Integration is a key benefit of the data fabric architecture, and this significantly bolsters security governance by bringing together different data ecosystems to make them easier to manage. By integrating existing security and data ecosystems, organizations can correlate security information to aid the detection of anomalous activities, privilege escalation attempts, data exfiltration attacks, and other security issues. Consolidating security information helps minimize threat detection false positives, reduce security notification noise, and facilitate the prioritization of more critical threats.

Moreover, data fabric security is compatible with security automation. It supports the automated discovery of ungoverned data assets while enabling the continuous monitoring of data-related activities to detect and address anomalies and potentially harmful actions. Data fabric security solutions are designed to ensure uninterrupted threat activity analysis while taking away the need for inefficient and costly manual actions.

Compliance Made Easy 

Data fabric architecture is designed to help enterprises ensure compliance with regulations on data handling and security. Organizations that adopt this architecture will automatically follow a data management approach that emphasizes centralized management, extensive security visibility, security policy enforcement, granular access control, and auditability. 

These attributes conform with the foundational goals of almost all data privacy and security regulations, which require organizations to ensure that they have full oversight over their data, the ability to implement all applicable security policies, and the means for efficient data forensics in cases of data breaches.

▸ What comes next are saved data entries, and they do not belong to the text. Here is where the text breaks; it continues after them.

(** What a call completes with is what the critical promise holds; after
    a failure nothing is requested or changed any more; and a fulfilled
    [preloadAllData] has loaded everything. *)
Lemma perform_outcome l c :
  consistent l →
  criticalDataPromise (perform l c).1
  = Some match (perform l c).2 with
         | Normal _ => Normal ()
         | Throw t => Throw t
         end
  ∧ (∀ t, criticalDataPromise l = Some (Throw t) →
       (perform l c).2 = Throw t
       ∧ preloadedData (perform l c).1 = preloadedData l
       ∧ requests (perform l c).1 = requests l)
  ∧ (c = CallPreloadAll → ∀ u, (perform l c).2 = Normal u →
       isLoaded (preloadedData (perform l c).1) = true).
Proof.
  intros [H1 H2 H3].
  destruct l as [[pv tp prev pdfs loaded loading err] pp cp rq].
  simpl in *.
  destruct cp as [[[]|tc]|], pp as [[[]|tpp]|]; simpl in *;
    destruct_and?; simplify_eq/=;
    repeat match goal with
    | H : is_Some ?x |- _ => is_var x; destruct H as [? ->]
    | H : is_Some None |- _ => by destruct H
    end;
    destruct c; unfold_calls; simpl;
    repeat case_match; simplify_eq/=;
    split_and!; try done; intros; simplify_eq/=; done.
Qed.

Lemma initial_consistent : consistent initial_loader ∧ previews_ready initial_loader.
Proof. split; [by constructor|done]. Qed.

Lemma run_calls_consistent cs :
  consistent (run_calls initial_loader cs)
  ∧ previews_ready (run_calls initial_loader cs).
Proof.
  unfold run_calls.
  assert (Hgen : ∀ l, consistent l ∧ previews_ready l →
            consistent (foldl (λ l c, (perform l c).1) l cs)
            ∧ previews_ready (foldl (λ l c, (perform l c).1) l cs)).
  { induction cs as [|c cs IH]; intros l Hl; [done|]. simpl.
    apply IH. destruct Hl. by apply perform_consistent. }
  apply Hgen, initial_consistent.
Qed.
End WithServer.

End PreloaderFacts.

(** X15. However the preloader is called and whatever the server answers,
    the init data are requested at most once. After a failed load the
    error is recorded, the loading flag stays on and the critical data are
    not there; every further call rejects with the error of the first
    attempt, sends no request and leaves the cache as it is: there is no
    retry. *)
Theorem init_data_requested_at_most_once `{Preloader.InitServer}
    (cs : list Preloader.Call) :
  let l := Preloader.run_calls Preloader.initial_loader cs in
  (Preloader.requests l = [] ∨ Preloader.requests l = ["/api/init"])
  ∧ (∀ t, Preloader.criticalDataPromise l = Some (Js.Throw t) →
       is_Some (Preloader.getLoadingError l)
       ∧ Preloader.isDataLoading l = true
       ∧ Preloader.isCriticalDataLoaded l = false
       ∧ ∀ c, (Preloader.perform l c).2 = Js.Throw t
              ∧ Preloader.preloadedData (Preloader.perform l c).1
                = Preloader.preloadedData l
              ∧ Preloader.requests (Preloader.perform l c).1
                = Preloader.requests l).
Proof.
  intros l. destruct (PreloaderFacts.run_calls_consistent cs) as [Hc _].
  fold l in Hc. split.
  - destruct Hc as [H1 _ _].
    destruct (Preloader.criticalDataPromise l); by eauto.
  - intros t Ht. pose proof Hc as [_ H2 _]. rewrite Ht in H2.
    destruct H2 as (Herr & Hpv & Hload & _).
    unfold Preloader.getLoadingError, Preloader.isDataLoading,
      Preloader.isCriticalDataLoaded.
    rewrite Hpv. split_and!; try done.
    intros c. by apply (PreloaderFacts.perform_outcome l c Hc).
Qed.

Lemma init_data_requested_at_most_once_witness :
  Preloader.criticalDataPromise
    (@Preloader.run_calls MoreSamples.server_down Preloader.initial_loader
       [Preloader.CallWaitCritical])
  = Some (Js.Throw (Js.ThrownError "Error" "Failed to load init data: down"))
  ∧ (@Preloader.perform MoreSamples.server_down
       (@Preloader.run_calls MoreSamples.server_down Preloader.initial_loader
          [Preloader.CallWaitCritical]) Preloader.CallPreloadAll).2
    = Js.Throw (Js.ThrownError "Error" "Failed to load init data: down").
Proof.
  split; [reflexivity|].
  destruct (@init_data_requested_at_most_once MoreSamples.server_down
              [Preloader.CallWaitCritical]) as [_ Hfail].
  destruct (Hfail _ eq_refl) as (_ & _ & _ & Hcalls).
  exact (proj1 (Hcalls Preloader.CallPreloadAll)).
Defined.

(** X16. Whenever a call to the preloader fulfils, no loading error is
    recorded and the critical data are there: the error check that the
    application loader makes after a successful wait never finds one. A
    fulfilled [preloadAllData] moreover leaves everything marked as
    loaded and the loading flag off. *)
Theorem fulfilled_call_means_loaded `{Preloader.InitServer}
    (cs : list Preloader.Call) (c : Preloader.Call) :
  let l := Preloader.run_calls Preloader.initial_loader cs in
  ∀ u, (Preloader.perform l c).2 = Js.Normal u →
    Preloader.getLoadingError (Preloader.perform l c).1 = None
    ∧ Preloader.isCriticalDataLoaded (Preloader.perform l c).1 = true
    ∧ (c = Preloader.CallPreloadAll →
       Preloader.isLoaded (Preloader.preloadedData (Preloader.perform l c).1)
       = true
       ∧ Preloader.isDataLoading (Preloader.perform l c).1 = false).
Proof.
  intros l u Hu.
  destruct (PreloaderFacts.run_calls_consistent cs) as [Hc Hp].
  fold l in Hc, Hp.
  destruct (PreloaderFacts.perform_outcome l c Hc) as (Hcp & _ & Hall).
  destruct (PreloaderFacts.perform_consistent l c Hc Hp) as [[H1 H2 H3] _].
  rewrite Hu in Hcp. rewrite Hcp in H2. destruct H2 as (Herr & Hpv & Htp).
  unfold Preloader.getLoadingError, Preloader.isCriticalDataLoaded,
    Preloader.isDataLoading.
  split; [done|]. split.
  { by rewrite !bool_decide_eq_true_2. }
  intros ->. specialize (Hall eq_refl u Hu). split; [done|].
  destruct (Preloader.preloadPromise _) as [[]|]; cbv beta iota in H3.
  - by destruct H3 as (_ & ? & _).
  - congruence.
  - congruence.
Qed.

Lemma fulfilled_call_means_loaded_witness :
  (@Preloader.perform MoreSamples.server_up Preloader.initial_loader
     Preloader.CallPreloadAll).2 = Js.Normal ()
  ∧ Preloader.getLoadingError
      (@Preloader.perform MoreSamples.server_up Preloader.initial_loader
         Preloader.CallPreloadAll).1 = None.
Proof.
  split; [reflexivity|].
  exact (proj1 (@fulfilled_call_means_loaded MoreSamples.server_up []
                  Preloader.CallPreloadAll () eq_refl)).
Defined.

(** X17. Once everything is loaded, the preview URL of a template id is
    there exactly for the ids of the loaded templates, and it is the URL
    [getTemplatePreviewUrl] builds for the id; before that, no preview URL
    is there at all. *)
Theorem preview_urls_of_loaded_templates `{Preloader.InitServer}
    (cs : list Preloader.Call) :
  let l := Preloader.run_calls Preloader.initial_loader cs in
  (Preloader.isLoaded (Preloader.preloadedData l) = true →
     ∃ ts, Preloader.pd_templates (Preloader.preloadedData l) = Some ts
       ∧ ∀ k, Preloader.getPreloadedTemplatePreview l k
              = if decide (k ∈ Preloader.id <$> ts)
                then Some (Preloader.getTemplatePreviewUrl k) else None)
  ∧ (Preloader.isLoaded (Preloader.preloadedData l) = false →
     ∀ k, Preloader.getPreloadedTemplatePreview l k = None).
Proof.
  intros l. destruct (PreloaderFacts.run_calls_consistent cs) as [_ Hp].
  fold l in Hp. unfold Preloader.previews_ready in Hp.
  unfold Preloader.getPreloadedTemplatePreview. split; intros Hl;
    rewrite Hl in Hp.
  - destruct Hp as (ts & Hts & Hprev). exists ts. split; [done|].
    intros k. rewrite Hprev. case_decide; [|done].
    rewrite decide_False; [done|]. apply PreloaderFacts.preview_url_not_empty.
  - intros k. by rewrite Hp, lookup_empty.
Qed.

Lemma preview_urls_of_loaded_templates_witness :
  Preloader.isLoaded
    (Preloader.preloadedData
       (@Preloader.run_calls MoreSamples.server_up Preloader.initial_loader
          [Preloader.CallWaitCritical; Preloader.CallPreloadAll])) = true
  ∧ Preloader.getPreloadedTemplatePreview
      (@Preloader.run_calls MoreSamples.server_up Preloader.initial_loader
         [Preloader.CallWaitCritical; Preloader.CallPreloadAll]) "ATS"
    = Some "http://localhost:54782/api/templates/ATS/preview".
Proof.
  split; [reflexivity|].
  destruct (proj1 (@preview_urls_of_loaded_templates MoreSamples.server_up
                     [Preloader.CallWaitCritical; Preloader.CallPreloadAll])
              eq_refl) as (ts & Hts & Hprev).
  rewrite Hprev. injection Hts as <-. reflexivity.
Defined.

(* ===================================================================== *)
(** * The editor page: theorems *)
(* ===================================================================== *)

Module EditorFacts.
Import Js Editor.

Lemma truthy_text_Some o s : truthy_text o = Some s → o = Some s.
Proof.
  destruct o as [x|]; simpl; [|done]. case_decide; [done|]. by intros [= ->].
Qed.

Lemma init_raw_shown nav :
  rawLatexCode (init_editor nav) ≠ EmptyString → raw_shown (init_editor nav).
Proof.
  unfold init_editor, raw_shown.
  destruct (nav ≫= _) as [raw|]; simpl; [done|].
  destruct (nav ≫= _) as [code|]; simpl; done.
Qed.

(** ** The two parts of the toggle *)

Lemma toggle_raw_shown st :
  raw_shown st → raw_shown (handleToggleFormatting st).1.
Proof.
  unfold raw_shown, handleToggleFormatting. intros Hst.
  destruct (isShowingRaw st); [|done].
  destruct (truthy_text _); simpl; [done|]. auto.
Qed.

Lemma toggle_keeps st :
  rawLatexCode (handleToggleFormatting st).1 = rawLatexCode st
  ∧ processedLatexCode (handleToggleFormatting st).1 = processedLatexCode st.
Proof.
  unfold handleToggleFormatting.
  destruct (isShowingRaw st); [|done]. by destruct (truthy_text _).
Qed.

(** The toggle sends a request only for the text the text area holds. *)
Lemma toggle_request st code :
  (handleToggleFormatting st).2 = Some code →
  code = latexCode st ∧ isShowingRaw st = true.
Proof.
  unfold handleToggleFormatting.
  destruct (isShowingRaw st); [|done].
  destruct (truthy_text _); simpl; [done|]. by intros [= <-].
Qed.

Lemma toggle_to_raw st :
  isShowingRaw st = false →
  handleToggleFormatting st
  = ({| latexCode := rawLatexCode st; rawLatexCode := rawLatexCode st;
        processedLatexCode := processedLatexCode st; isShowingRaw := true;
        isPreprocessing := isPreprocessing st;
        compilationError := compilationError st |}, None).
Proof. unfold handleToggleFormatting. by intros ->. Qed.

Lemma resumed_raw_shown answer st :
  raw_shown st → raw_shown (handleToggleFormatting_resumed answer st).
Proof.
  unfold raw_shown, handleToggleFormatting_resumed. intros Hst.
  destruct answer as [result|t]; simpl; [|done].
  destruct (Api.success result); simpl; [|done].
  by destruct (Api.data result).
Qed.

While cybersecurity pundits often argue that security regulation compliance does not equate with real security, it makes sense to acknowledge that security laws or regulations provide a good security benchmark. Compliance serves as a good first line of defense, especially for organizations with little experience and proficiency in data security.

Data fabric security does not automatically mean compliance with all data regulations, though. It is an excellent starting point for ensuring compliance. It makes it easier to observe best practices and keep up with updates in regulations.

Conclusion

Data fabric is not just some arbitrary buzzword that is set to fade into oblivion as new trends emerge. Its core concept captures the need to harmoniously bring together new data technologies and security approaches, something that is unlikely to change in the foreseeable future. The data fabric architecture indubitably augments security governance as enterprises deal with ever-increasing data infrastructure components, data ecosystems, and regulations.